What is being asked:
Each line from the opening of the listing below through the line that contains "read_digit in Hread." is to be output exactly as written.

Extracted records:
════════

(** The digits of a stretch, read by the scan of [number_value]. *)
Lemma run_digits_run (run : string) (ds : list nat) (tl : string) (n : nat) :
  run_of run ds ->
  read_digit_or_comma tl = None ->
  String.length run <= n ->
  run_digits n (run +:+ tl) = (ds, tl).
Proof.
  intros H Htl. revert n.
  induction H as [|s ds _ IH|ch v s ds (Hne & Hch & Hread) _ IH]; intros n Hn.
  - rewrite append_nil. destruct n as [|n]; [done|]. simpl.
    destruct tl as [|c r]; [done|]. unfold read_digit_or_comma, read_digit in Htl.
    destruct (Ascii.eqb c ","%char); [done|].
    by destruct (decimal_digit (String c r)) as [[d rest]|].
  - simpl in Hn. destruct n as [|n]; [lia|]. rewrite append_cons. simpl.
    apply IH. lia.
  - rewrite length_append in Hn. destruct ch as [|c ch]; [done|]. simpl in Hn, Hch.
    apply orb_false_iff in Hch as [Hc _]. apply is_mark_false in Hc as [Hc _].
    destruct n as [|n]; [lia|]. rewrite append_assoc, append_cons.
    cbn [run_digits]. rewrite Hc, <- append_cons, Hread, IH by lia. done.
Qed.

End Values.

Section Shape.

Lemma after_run_splits (n : nat) (s : string) :
  exists run ds, s = run +:+ after_run n s /\ run_of run ds.
Proof.
  revert s. induction n as [|n IH]; intros s.
  - exists EmptyString, []. split; [done | constructor].
  - cbn [after_run]. destruct (read_digit_or_comma s) as [s1|] eqn:Hread.
    + destruct (IH s1) as (run & ds & Hs1 & Hrun).
      destruct s as [|c r]; [done|]. unfold read_digit_or_comma in Hread.
      destruct (Ascii.eqb_spec c ","%char) as [->|_].
      * injection Hread as <-. exists (String ","%char run), ds.
        split; [by rewrite append_cons, <- Hs1 | by constructor].
      * unfold read_digit in Hread.
        destruct (decimal_digit (String c r)) as [[v tl]|] eqn:Hd; [|done].
        injection Hread as <-.
        apply decimal_digit_char in Hd as (ch & -> & Hch).
        exists (ch +:+ run), (v :: ds).
        split; [by rewrite append_assoc, <- Hs1 | by constructor].
    + exists EmptyString, []. split; [done | constructor].
Qed.

Lemma after_cents_splits (s : string) :
  exists cents f, s = cents +:+ after_cents s /\ cents_of cents f.
Proof.
  unfold after_cents. destruct s as [|c r].
  - exists EmptyString, None. split; [done | constructor].
  - destruct (Ascii.eqb_spec c "."%char) as [->|_].
    + destruct (decimal_digit r) as [[d1 r1]|] eqn:H1.
      * destruct (decimal_digit r1) as [[d2 r2]|] eqn:H2.
        -- apply decimal_digit_char in H1 as (c1 & -> & Hc1).
           apply decimal_digit_char in H2 as (c2 & -> & Hc2).
           exists (String "."%char (c1 +:+ c2)), (Some (d1, d2)).
           split; [by rewrite append_cons, append_assoc | by constructor].
        -- exists EmptyString, None. split; [done | constructor].
      * exists EmptyString, None. split; [done | constructor].
    + exists EmptyString, None. split; [done | constructor].
Qed.

Lemma number_at_shape (s : string) :
  number_shape
    (take_str (String.length s
               - String.length (after_cents (after_run (String.length s) s))) s).
Proof.
  destruct (after_run_splits (String.length s) s) as (run & ds & Hs & Hrun).
  destruct (after_cents_splits (after_run (String.length s) s))
    as (cents & f & Htl & Hcents).
  set (tl := after_run (String.length s) s) in *.
  set (final := after_cents tl) in *.
  exists run, ds, cents, f. split; [|done].
  assert (s = (run +:+ cents) +:+ final) as Heq
    by (by rewrite append_assoc, <- Htl).
  clearbody final tl. clear Hs Htl. subst s.
  rewrite length_append, Nat.add_sub. apply take_str_app.
Qed.

Lemma first_number_shape (s number rest : string) :
  first_number s = Some (number, rest) -> number_shape number.
Proof.
  induction s as [|c r IH]; rewrite first_number_unfold.
  - done.
  - destruct (read_digit_or_comma (String c r)); [|done].
    intros [= <- _]. exact (number_at_shape (String c r)).
Qed.

Lemma numbers_from_shape (n : nat) (s : string) :
  Forall number_shape (numbers_from n s).
Proof.
  revert s. induction n as [|n IH]; intros s; [constructor|].
  cbn [numbers_from]. destruct (first_number s) as [[number rest]|] eqn:H; [|constructor].
  constructor; [by eapply first_number_shape | apply IH].
Qed.

Lemma cents_no_number (cents : string) (f : option (nat * nat)) :
  cents_of cents f -> read_digit_or_comma cents = None.
Proof. by intros [|c1 c2 d1 d2 _ _]. Qed.

(** [float], applied to a number of the text without its commas, gives
    the value the number denotes, and raises when the number denotes
    none. *)
Lemma py_float_number (number : string) :
  number_shape number ->
  py_float (remove_char ","%char number)
  = match number_value number with
    | Some q => Returns q
    | None => Raises float_error
    end.
Proof.
  intros (run & ds & cents & f & -> & Hrun & Hcents).
  pose proof (run_plain run ds Hrun) as Hplain.
  pose proof (plain_no_mark _ _ Hplain) as Hclean.
  unfold number_value.
  rewrite (run_digits_run run ds cents _ Hrun (cents_no_number cents f Hcents))
    by (rewrite length_append; lia).
  rewrite remove_char_app, (cents_no_comma cents f Hcents).
  unfold py_float.
  destruct Hcents as [|c1 c2 d1 d2 Hc1 Hc2].
  - rewrite append_nil_r, (split_on_plain _ _ (no_mark_no_point _ Hclean)).
    rewrite (digits_of_plain _ ds _ Hplain) by done.
    destruct ds as [|d ds]; [done|]. by rewrite digits_value_decimal.
  - rewrite (split_on_app _ _ _ (no_mark_no_point _ Hclean)).
    assert (plain_of (c1 +:+ c2) [d1; d2]) as Hfrac.
    { constructor; [done|]. rewrite <- (append_nil_r c2).
      constructor; [done | constructor]. }
    rewrite (split_on_plain _ _ (no_mark_no_point _ (plain_no_mark _ _ Hfrac))).
    rewrite (digits_of_plain _ ds _ Hplain), (digits_of_plain _ _ _ Hfrac) by done.
    replace (length ds + length [d1; d2] =? 0) with false
      by (symmetry; apply Nat.eqb_neq; simpl; lia).
    change (String.eqb ?a ?b) with (String.eqb a b).
    change (Ascii.eqb "."%char "."%char) with true. cbn iota.
    destruct Hc1 as (_ & _ & Hr1). destruct Hc2 as (_ & _ & Hr2).
    rewrite Hr1. specialize (Hr2 EmptyString). rewrite append_nil_r in Hr2. rewrite Hr2.
    rewrite digits_value_decimal. do 2 f_equal.
    unfold digits_value. simpl. lia.
Qed.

════════

Reply:
(** The digits of a stretch, read by the scan of [number_value]. *)
Lemma run_digits_run (run : string) (ds : list nat) (tl : string) (n : nat) :
  run_of run ds ->
  read_digit_or_comma tl = None ->
  String.length run <= n ->
  run_digits n (run +:+ tl) = (ds, tl).
Proof.
  intros H Htl. revert n.
  induction H as [|s ds _ IH|ch v s ds (Hne & Hch & Hread) _ IH]; intros n Hn.
  - rewrite append_nil. destruct n as [|n]; [done|]. simpl.
    destruct tl as [|c r]; [done|]. unfold read_digit_or_comma, read_digit in Htl.
    destruct (Ascii.eqb c ","%char); [done|].
    by destruct (decimal_digit (String c r)) as [[d rest]|].
  - simpl in Hn. destruct n as [|n]; [lia|]. rewrite append_cons. simpl.
    apply IH. lia.
  - rewrite length_append in Hn. destruct ch as [|c ch]; [done|]. simpl in Hn, Hch.
    apply orb_false_iff in Hch as [Hc _]. apply is_mark_false in Hc as [Hc _].
    destruct n as [|n]; [lia|]. rewrite append_assoc, append_cons.
    cbn [run_digits]. rewrite Hc, <- append_cons, Hread, IH by lia. done.
Qed.

End Values.

Section Shape.

Lemma after_run_splits (n : nat) (s : string) :
  exists run ds, s = run +:+ after_run n s /\ run_of run ds.
Proof.
  revert s. induction n as [|n IH]; intros s.
  - exists EmptyString, []. split; [done | constructor].
  - cbn [after_run]. destruct (read_digit_or_comma s) as [s1|] eqn:Hread.
    + destruct (IH s1) as (run & ds & Hs1 & Hrun).
      destruct s as [|c r]; [done|]. unfold read_digit_or_comma in Hread.
      destruct (Ascii.eqb_spec c ","%char) as [->|_].
      * injection Hread as <-. exists (String ","%char run), ds.
        split; [by rewrite append_cons, <- Hs1 | by constructor].
      * unfold read_digit in Hread.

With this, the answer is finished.